In step S204, the main input parameters of the junction are: the level of the inner bottom, the depth to the surface of the ground. Because the inner bottom elevation of a junction (the junction refers to the junction of an upstream designed pipeline and a downstream designed pipeline, and the two pipelines are connected) in some rainwater management model simulation software is an output result in simulation calculation instead of a known parameter, the software needs to be operated for many times to obtain the inner bottom elevation through trial calculation. The main input parameters of the pipe duct are: the name of the water inlet junction, the name of the water outlet junction, the offset of the inner bottom of the water inlet junction, the offset of the inner bottom of the water outlet junction, the length of the canal, the Manning roughness coefficient (note that the Manning roughness coefficient of the canal is different from the Manning roughness coefficient of the sub-junction area), the geometric dimension of the cross section and the like. The geometric dimension of the cross section is an output result in the simulation calculation instead of a known parameter, and software needs to be operated for many times to be obtained through trial calculation.

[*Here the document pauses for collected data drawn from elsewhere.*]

Lemma main_start_serves {Cert} (tasks : list (Task Cert)) :
  Forall (λ t, is_transport t = true) tasks → ServesOnly (main_start tasks) ∧ length (mn_tasks (main_start tasks)) = length tasks.
Proof.
  intros Ht. unfold main_start. rewrite spawn_transports by done. cbn. split; [|by rewrite !length_fmap].
  split; [|done|done]. cbn. apply Forall_fmap, Forall_fmap. eapply Forall_impl; [exact Ht|done].
Qed.

(** Once the flag is set it stays, a task that has ended stays so, and a [serve] that is
    polled has ended. *)
Lemma stopping_step {Cert} e (m : Main Cert) :
  mn_stopping m = true → mn_stopping (main_step m e) = true
  ∧ ∀ i, mn_tasks m !! i = Some None → mn_tasks (main_step m e) !! i = Some None.
Proof.
  intros Hst. destruct e as [sg|j e|q|band n|n]; cbn [main_step]; try done; [|by case_decide].
  destruct (mn_tasks m !! j) as [[t|]|] eqn:Ej; try done. destruct (task_step _ _ _ _ _) as [t' rn]. split; [done|].
  intros i Hi. cbn. rewrite list_lookup_insert_ne; [done|]. intros ->. congruence.
Qed.

Lemma stopping_polled {Cert} es (m : Main Cert) i :
  ServesOnly m → mn_stopping m = true → i < length (mn_tasks m) →
  mn_tasks m !! i = Some None ∨ (∃ bound evs, TaskRuns i (Polled bound evs) ∈ es) → mn_tasks (main_run es m) !! i = Some None.
Proof.
  revert m. induction es as [|e es IH]; intros m Hm Hst Hi Hor.
  - destruct Hor as [?|(b & evs & Hin)]; [done|]. by apply not_elem_of_nil in Hin.
  - destruct (stopping_step e m Hst) as [Hst' Hkeep]. destruct (main_step_serves e m Hm) as [Hm' Hl]. unfold main_run. cbn [foldl].
    apply IH; [done|done|by rewrite Hl|]. destruct Hor as [Hn|(b & evs & Hin)]; [left; by apply Hkeep|].
    apply elem_of_cons in Hin as [<-|Hin]; [left|right; eauto]. cbn [main_step].
    destruct (lookup_lt_is_Some_2 _ _ Hi) as [[t|] Et]; rewrite Et; [|done].
    pose proof (Forall_lookup_1 _ _ _ _ (so_slots _ Hm) Et) as Hs. destruct t as [s| | |]; try done. cbn [task_step]. rewrite Hst.
    pose proof (serve_poll_stopping b evs s (mn_running m)) as HP. destruct (serve_poll _ _ _ _ _) as [s' rn]. cbn in HP. subst s'.
    cbn. by apply list_lookup_insert_eq.
Qed.

(** Before the signal only a [serve] that cannot start ends. *)
Lemma flag_down_ended {Cert} es (m : Main Cert) i :
  ServesOnly m → mn_stopping m = false → (∀ s, Signalled s ∉ es) → mn_tasks (main_run es m) !! i = Some None →
  mn_tasks m !! i = Some None ∨ ∃ evs, TaskRuns i (Polled false evs) ∈ es.
Proof.
  revert m. induction es as [|e es IH]; intros m Hm Hst Hsig Hend; [by left|].
  destruct (main_step_serves e m Hm) as [Hm' _].
  assert (Hst' : mn_stopping (main_step m e) = false).
  { destruct e as [sg|j e|q|band n|n]; cbn [main_step]; [by destruct (Hsig sg); left|by repeat case_match|done|by case_decide|done]. }
  destruct (IH (main_step m e) Hm' Hst') as [Hn|(evs & Hin)]; [intros sg; specialize (Hsig sg); set_solver|done| |right; exists evs; by right].
  destruct e as [sg|j e|q|band n|n]; cbn [main_step] in Hn; [by left| |by left|case_decide; by left|by left].
  destruct (mn_tasks m !! j) as [[t|]|] eqn:Ej; [|by left..]. pose proof (Forall_lookup_1 _ _ _ _ (so_slots _ Hm) Ej) as Hs.
  destruct (task_step _ _ _ _ _) as [t' rn] eqn:Et. cbn in Hn.
  destruct (decide (j = i)) as [->|Hne]; [|left; by rewrite list_lookup_insert_ne in Hn].
  rewrite list_lookup_insert_eq in Hn by (by eapply lookup_lt_Some). injection Hn as ->. destruct t as [s| | |]; try done.
  destruct e as [[] evs| | | | | | | |]; try done; [|right; exists evs; by left]. rewrite Hst in Et. cbn [task_step] in Et.
  destruct (serve_poll_keeps true evs s (mn_running m)) as (s' & E & _); [by destruct s|].
  destruct (serve_poll _ _ _ _ _) as [s'' rn']. cbn in E. subst s''. done.
Qed.

(** The fan-out task never leaves the list. *)
Lemma fan_stays {Cert} es (m : Main Cert) i : mn_tasks m !! i = Some (Some FanTask) → mn_tasks (main_run es m) !! i = Some (Some FanTask).
Proof.
  revert m. induction es as [|e es IH]; intros m Hi; [done|]. unfold main_run. cbn [foldl]. apply IH.
  destruct e as [sg|j e|q|band n|n]; cbn [main_step]; try done; [|by case_decide].
  destruct (mn_tasks m !! j) as [[t|]|] eqn:Ej; [|done..]. destruct (decide (j = i)) as [->|Hne].
  - rewrite Ej in Hi. injection Hi as ->. assert (E : task_step (Cert := Cert) (mn_stopping m) true e FanTask (mn_running m) = (Some FanTask, mn_running m)) by (by destruct e).
    rewrite E. cbn. apply list_lookup_insert_eq. by eapply lookup_lt_Some.
  - destruct (task_step _ _ _ _ _) as [t' rn]. cbn. by rewrite list_lookup_insert_ne.
Qed.

Lemma fan_spawned {Cert} (tasks : list (Task Cert)) f : FedTask f ∈ tasks → FanTask ∈ spawn_tasks tasks.
Proof. intros Hf. unfold spawn_tasks. apply list_elem_of_bind. exists (FedTask f). split; [by left|done]. Qed.

(** ** Properties *)

(** C29: a hub without federation stops when it is told to. Whatever its tasks, their sockets
    and the tasks they started did before, once SIGINT or SIGTERM has arrived and each
    transport has been polled once more (however the polls interleave and whatever the
    sockets answer in them), every transport has returned and so has [main], which waits
    for no peer: the writers of UDP peers and the listeners of bands have been aborted,
    whatever they had left to do. Before the signal a transport ends only if it cannot
    start. *)
Theorem hub_stops {Cert} (tasks : list (Task Cert)) (before after : list main_event) (s : Signal) :
  Forall (λ t, is_transport t = true) tasks →
  (∀ i, i < length tasks → ∃ bound evs, TaskRuns i (Polled bound evs) ∈ after) →
  let m := main_run (before ++ Signalled s :: after) (main_start tasks) in
  main_returned m = true ∧ rn_writers (mn_running m) = ∅ ∧ rn_accepts (mn_running m) = ∅
  ∧ ((∀ s', Signalled s' ∉ before) → ∀ i, mn_tasks (main_run before (main_start tasks)) !! i = Some None →
     ∃ evs, TaskRuns i (Polled false evs) ∈ before).
Proof.
  intros Ht Hpoll m. destruct (main_start_serves tasks Ht) as [Hs0 Hl0].
  destruct (main_run_serves before _ Hs0) as [Hs1 Hl1]. set (m1 := main_run before (main_start tasks)) in *.
  destruct (main_step_serves (Signalled s) m1 Hs1) as [Hs2 Hl2]. set (m2 := main_step m1 (Signalled s)) in *.
  assert (Em : m = main_run after m2) by (subst m; by rewrite main_run_app). clearbody m. subst m.
  destruct (main_run_serves after m2 Hs2) as [Hs3 Hl3].
  assert (Hall : ∀ i t, mn_tasks (main_run after m2) !! i = Some t → t = None).
  { intros i t Hi. pose proof (lookup_lt_Some _ _ _ Hi) as Hlt. rewrite Hl3 in Hlt.
    pose proof (stopping_polled after m2 i Hs2 eq_refl Hlt) as HP. rewrite HP in Hi; [congruence|]. right. apply Hpoll. congruence. }
  split_and!.
  - unfold main_returned. apply andb_true_iff. split.
    + assert (Hst : ∀ es (x : Main Cert), mn_stopping x = true → mn_stopping (main_run es x) = true); [|by apply Hst].
      clear. induction es as [|e es IH]; intros x Hx; [done|]. unfold main_run. cbn [foldl]. apply IH. by apply stopping_step.
    + apply Is_true_eq_true, forallb_True, Forall_lookup. intros i t Hi. by rewrite (Hall i t Hi).
  - apply set_eq. intros q. split; [|set_solver]. intros Hq. apply (so_writers _ Hs3) in Hq as (i & s' & Hi & _). by apply Hall in Hi.
  - apply set_eq. intros q. split; [|set_solver]. intros Hq. apply (so_accepts _ Hs3) in Hq as (i & s' & Hi & _). by apply Hall in Hi.
  - intros Hsig i Hi. apply flag_down_ended in Hi as [Hi|?]; try done. cbn in Hi. rewrite list_lookup_fmap in Hi. by destruct (_ !! i).
Qed.

(** A hub with federation does not: [main] waits for the fan-out task, which waits for
    the registry's sender to go away, and [main] itself holds the registry. *)
Lemma federated_hub_never_stops {Cert} (tasks : list (Task Cert)) (f : FedConfig) (es : list main_event) :
  FedTask f ∈ tasks → main_returned (main_run es (main_start tasks)) = false.
Proof.
  intros Hf. apply fan_spawned in Hf. apply list_elem_of_lookup in Hf as (i & Hi).
  assert (Hs : mn_tasks (main_run es (main_start tasks)) !! i = Some (Some FanTask)) by (apply fan_stays; cbn; by rewrite list_lookup_fmap, Hi).
  apply not_true_is_false. unfold main_returned. intros [_ H%Is_true_eq_left%forallb_True]%andb_true_iff.
  by apply (Forall_lookup_1 _ _ _ _ H) in Hs.
Qed.

(** ** Witnesses *)

(** A hub with UDP and Unix sockets: a peer's writer and a band's listener run, and a
    session, when it is told to stop; the session is what is left. *)
Definition sample_tasks : list (Task unit) :=
  [UdpTask (Text.mkAddr (Text.V4 [127; 0; 0; 1]%Z) 9 0) 256 (ByteBudget_new 1000); UnixTask (str_bytes "/run/telesthete") 256].
Definition sample_before : list main_event :=
  [TaskRuns 0 (Polled true [GotDatagram (sample_frame (sample_band Byte.x01) Stream 0) (Some 0)]);
   TaskRuns 1 (Polled true [Ticked {[sample_band Byte.x01]} ∅]); BandAccepts (sample_band Byte.x01) 4].
Definition sample_after : list main_event :=
  [TaskRuns 1 (Polled true [Ticked {[sample_band Byte.x01; sample_band Byte.x02]} ∅]); TaskRuns 0 (Polled true [SockError])].

Lemma hub_stops_witness :
  let running := mn_running (main_run sample_before (main_start sample_tasks)) in
  let m := main_run (sample_before ++ Signalled SIGTERM :: sample_after) (main_start sample_tasks) in
  elements (rn_writers running) = [0] ∧ elements (rn_accepts running) = [sample_band Byte.x01]
  ∧ main_returned m = true ∧ rn_writers (mn_running m) = ∅ ∧ elements (rn_sessions (mn_running m)) = [4].
Proof.
  pose proof (hub_stops sample_tasks sample_before sample_after SIGTERM ltac:(by repeat constructor)) as HT.
  destruct HT as (HR & HW & _).
  - intros [|[|i]] Hi; [eexists _, _; right; left|eexists _, _; left|cbn in Hi; lia].
  - cbv zeta. split_and!; [by vm_compute|by vm_compute|exact HR|exact HW|by vm_compute].
Defined.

A method of optimizing a storm drain system designed based on a storm drain management model, comprising the steps of: dividing a drainage basin and a pipe and channel routing line; dividing a design pipe section; dividing and calculating the sub-catchment area of each designed pipe section; setting the sub catchment area attribute so as to obtain the same runoff coefficient used in the reasoning formula method; calculating from an upstream pipe section to a downstream pipe section according to a preset rule; and optimizing the rainwater pipe system according to the calculation result. The rainwater pipe channel system optimized by the method has the conditions of considering time-varying rainfall, rainfall loss change and the like brought by a rainwater management model, and has the function of reproducing the simulation formula method without additionally increasing any software function, so that the optimized rainwater pipe channel system has a more diversified calculation mode and can be widely applied.
Referring to fig. 4, in the present embodiment, a memory device 400 is implemented as follows:
a storage device 400 having stored therein a set of instructions for performing: any of the above mentioned steps of a method of optimizing a storm drain system designed based on a storm drain management model.
It should be noted that, although the above embodiments have been described herein, the invention is not limited thereto. Therefore, based on the innovative concepts of the present invention, the technical solutions of the present invention can be directly or indirectly applied to other related technical fields by making changes and modifications to the embodiments described herein, or by using equivalent structures or equivalent processes performed in the content of the present specification and the attached drawings, which are included in the scope of the present invention.